Academic lessons from 2020 to ’21 and beyond
In September 2020, my daughter started her BA Acting at Bath Spa University. Given the social and physical nature of her subject, she felt fortunate that about half of her lessons remained face-to-face, workshopping with socially distanced, mask-wearing fellow students; that was, up until the end of the first semester. With the start of Lockdown v.3 and everything moving online, she worried about taking part in movement classes in her small room, or voice lessons – for the sake of the flatmates through the thin residence walls. However, there are aspects of the move online that she hopes will remain post-pandemic: the digital resources shared in the VLE – insights from her teachers, demos of technique, work in progress from classmates – and also the ability to carry out rehearsals without the need to book rooms or travel to campus.
One student’s experience can be recognised and amplified by the hundreds of thousands of others around the UK, millions around the world. Similarly, teaching staff in Higher Education have faced similar journeys of necessity, fear, hope and recognition of possible advantages both during and after lockdown.
Academics have been forced through incredible transformation over the last year. In spring 2020, the need to take face-to-face programmes into online delivery was followed by autumn and the uncertainty that meant that all had to be prepared and planned for potentially one or both modes of delivery. Now, as we move into 2021, it’s most likely that the remainder of this academic year will be seen out online. It has become a time to build on the lessons learned.

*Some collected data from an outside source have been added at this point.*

Definition policy_AddBasicPolicy (mode : Z) (input : list zx_policy_basic_v2_t) (p : JobPolicy)
    : zx_status_t * JobPolicy :=
  let '(res, c) := AddBasicPolicy mode input (cookie_ p) in (res, mkPolicy c (slack_ p)).

Definition QueryBasicPolicy (p : JobPolicy) (condition : Z) : Z := wrap32 (GetAction (cookie_ p) condition).
Definition QueryBasicPolicyOverride (p : JobPolicy) (condition : Z) : Z :=
  wrap32 (GetOverride (cookie_ p) condition).
Definition SetTimerSlack (slack : TimerSlack) (p : JobPolicy) : JobPolicy := mkPolicy (cookie_ p) slack.
Definition GetTimerSlack (p : JobPolicy) : TimerSlack := slack_ p.

(** The counter that [IncrementCounter] bumps: the deny or the kill counter of a condition. *)
Inductive PolicyCounter := DenyCount (condition : Z) | KillCount (condition : Z).

Definition IncrementCounter (action condition : Z) : option PolicyCounter :=
  if condition =? ZX_POL_NEW_ANY then None
  else if (action =? ZX_POL_ACTION_DENY) || (action =? 3) then Some (DenyCount condition)
  else if action =? 4 then Some (KillCount condition)
  else None.

(** ** Specification: a finite map from conditions to actions and overrides *)

Definition kConditions : list Z := [0; 1; 2; 4; 5; 6; 7; 8; 9; 10; 11; 12; 13; 14].

Abbreviation PolicyMap := (gmap Z (Z * Z)) (only parsing).

Definition policy_map (v : Z) : PolicyMap :=
  list_to_map (map (fun c => (c, (GetAction v c, GetOverride v c))) kConditions).

(** One condition: settable while its override allows, and otherwise only to itself. *)
Definition spec_partial (mode cond a o : Z) (m : PolicyMap) : zx_status_t * PolicyMap :=
  if 5 <=? a then (ZX_ERR_NOT_SUPPORTED, m) else
  if 1 <? o then (ZX_ERR_INVALID_ARGS, m) else
  match m !! cond with
  | None => (ZX_ERR_INVALID_ARGS, m)
  | Some (_, 0) => (ZX_OK, <[cond := (a, o)]> m)
  | Some (a', _) =>
      if (a' =? a) && (o =? 1) then (ZX_OK, m)
      else (if mode =? ZX_JOB_POL_ABSOLUTE then ZX_ERR_ALREADY_EXISTS else ZX_OK, m)
  end.

Fixpoint spec_conds (f : Z -> PolicyMap -> zx_status_t * PolicyMap) (conds : list Z) (m : PolicyMap)
    : zx_status_t * PolicyMap :=
  match conds with
  | [] => (ZX_OK, m)
  | c :: conds => let '(res, m) := f c m in if decide (res = ZX_OK) then spec_conds f conds m else (res, m)
  end.

Fixpoint spec_entries (mode : Z) (input : list zx_policy_basic_v2_t) (m : PolicyMap) (any : option Z)
    : zx_status_t * PolicyMap * option Z :=
  match input with
  | [] => (ZX_OK, m, any)
  | e :: rest =>
      if condition e =? ZX_POL_NEW_ANY then
        let '(res, m) := spec_conds (fun c => spec_partial mode c (action e) 0) kNewObjectPolicies m in
        if decide (res = ZX_OK) then spec_entries mode rest m (Some (flags e)) else (res, m, any)
      else
        let '(res, m) := spec_partial mode (condition e) (action e) (flags e) m in
        if decide (res = ZX_OK) then spec_entries mode rest m any else (res, m, any)
  end.

(** Setting the override of every object-creation condition. *)
Definition spec_override (o : Z) (m : PolicyMap) : PolicyMap :=
  fold_left (fun m c => alter (fun '(a, _) => (a, o)) c m) kNewObjectPolicies m.

Definition spec_merge (mode : Z) (input : list zx_policy_basic_v2_t) (m : PolicyMap) : zx_status_t * PolicyMap :=
  if 15 <? zlen input then (ZX_ERR_OUT_OF_RANGE, m) else
  match spec_entries mode input m None with
  | (ZX_OK, m', None) => (ZX_OK, m')
  | (ZX_OK, m', Some o) => (ZX_OK, spec_override o m')
  | (res, _, _) => (res, m)
  end.

(** The inputs whose [ZX_POL_NEW_ANY] entries have a valid override. *)
Definition any_flags_ok (input : list zx_policy_basic_v2_t) : Prop :=
  Forall (fun e => condition e = ZX_POL_NEW_ANY -> 0 <= flags e <= 1) input.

Working with academics across the sector, it was clear that their first concern was over the workload implications of pivoting from face-to-face delivery into online as the first lockdown struck. The 2020/21 academic year has continued to be one of intense workload as so many have had to anticipate and accommodate both face-to-face and online in their regular teaching practice. Inherent in this move is a corresponding concern for the quality of the learning experience being provided. Academics, who perhaps had not previously had any depth of experience in online delivery, and who did not easily have access to support from learning designers or technologists, became concerned about whether they were able to engage their students effectively, if the experience was equitable to what would be provided on campus, and whether it was possible to administer fair and transparent assessments across all their modules.
As we approach a year of living with shifting levels of lockdown and varying opportunities to meet with students, it becomes apparent that a number of key lessons have been learned. Teaching teams have had to embrace flexibility and innovation, adapting their delivery and student engagement strategies dependent on national and institutional regulations. In large part, success has been driven by collaboration – teachers talking to each other, sharing successes and taking advice from discipline colleagues and T&L experts. Listening to these conversations, it’s apparent that there is some questioning of what is meant by teaching ‘contact’ when it moves online, and how ‘real-time’ teaching can be enhanced, supplemented or replaced by asynchronous opportunities to engage with learning resources and with peers. Approaches that have been in currency, but perhaps not widespread use, such as the ‘flipped classroom’, begin to make more sense when trying to engage learners online.
My daughter and so many students like her are hoping that the affordances that have been recognised by well-managed application of online learning opportunities will not be lost when lockdowns are lifted, and university teaching moves back to ‘normal’. An imperative for the future is to implement a new normal; academics are well placed to recognise what has worked well, and to bring these approaches into their regular teaching practices, but it will be important to also draw on the resources around them. We must communicate with students – currently and as we work towards the next transition – to find out what they find hardest about not meeting in person, and what has been especially successful for them in the new delivery models.
The wealth of research-informed practice and well-defined pedagogies for online, blended and flexible teaching and learning provides a set of approaches, both established and evolving, that can lead towards future success. The role of educational developers and learning designers becomes vital, and universities will best enable their teaching staff if they invest in learning design support, either by building their internal teams or working with external partners that bring expertise in online, blended and distance education. Once lockdowns are behind us and my daughter and classmates get back into their workshop spaces, it will be wonderful if we can reflect on the positive transformations that have taken place right across the education sector through the lessons learned during the pandemic.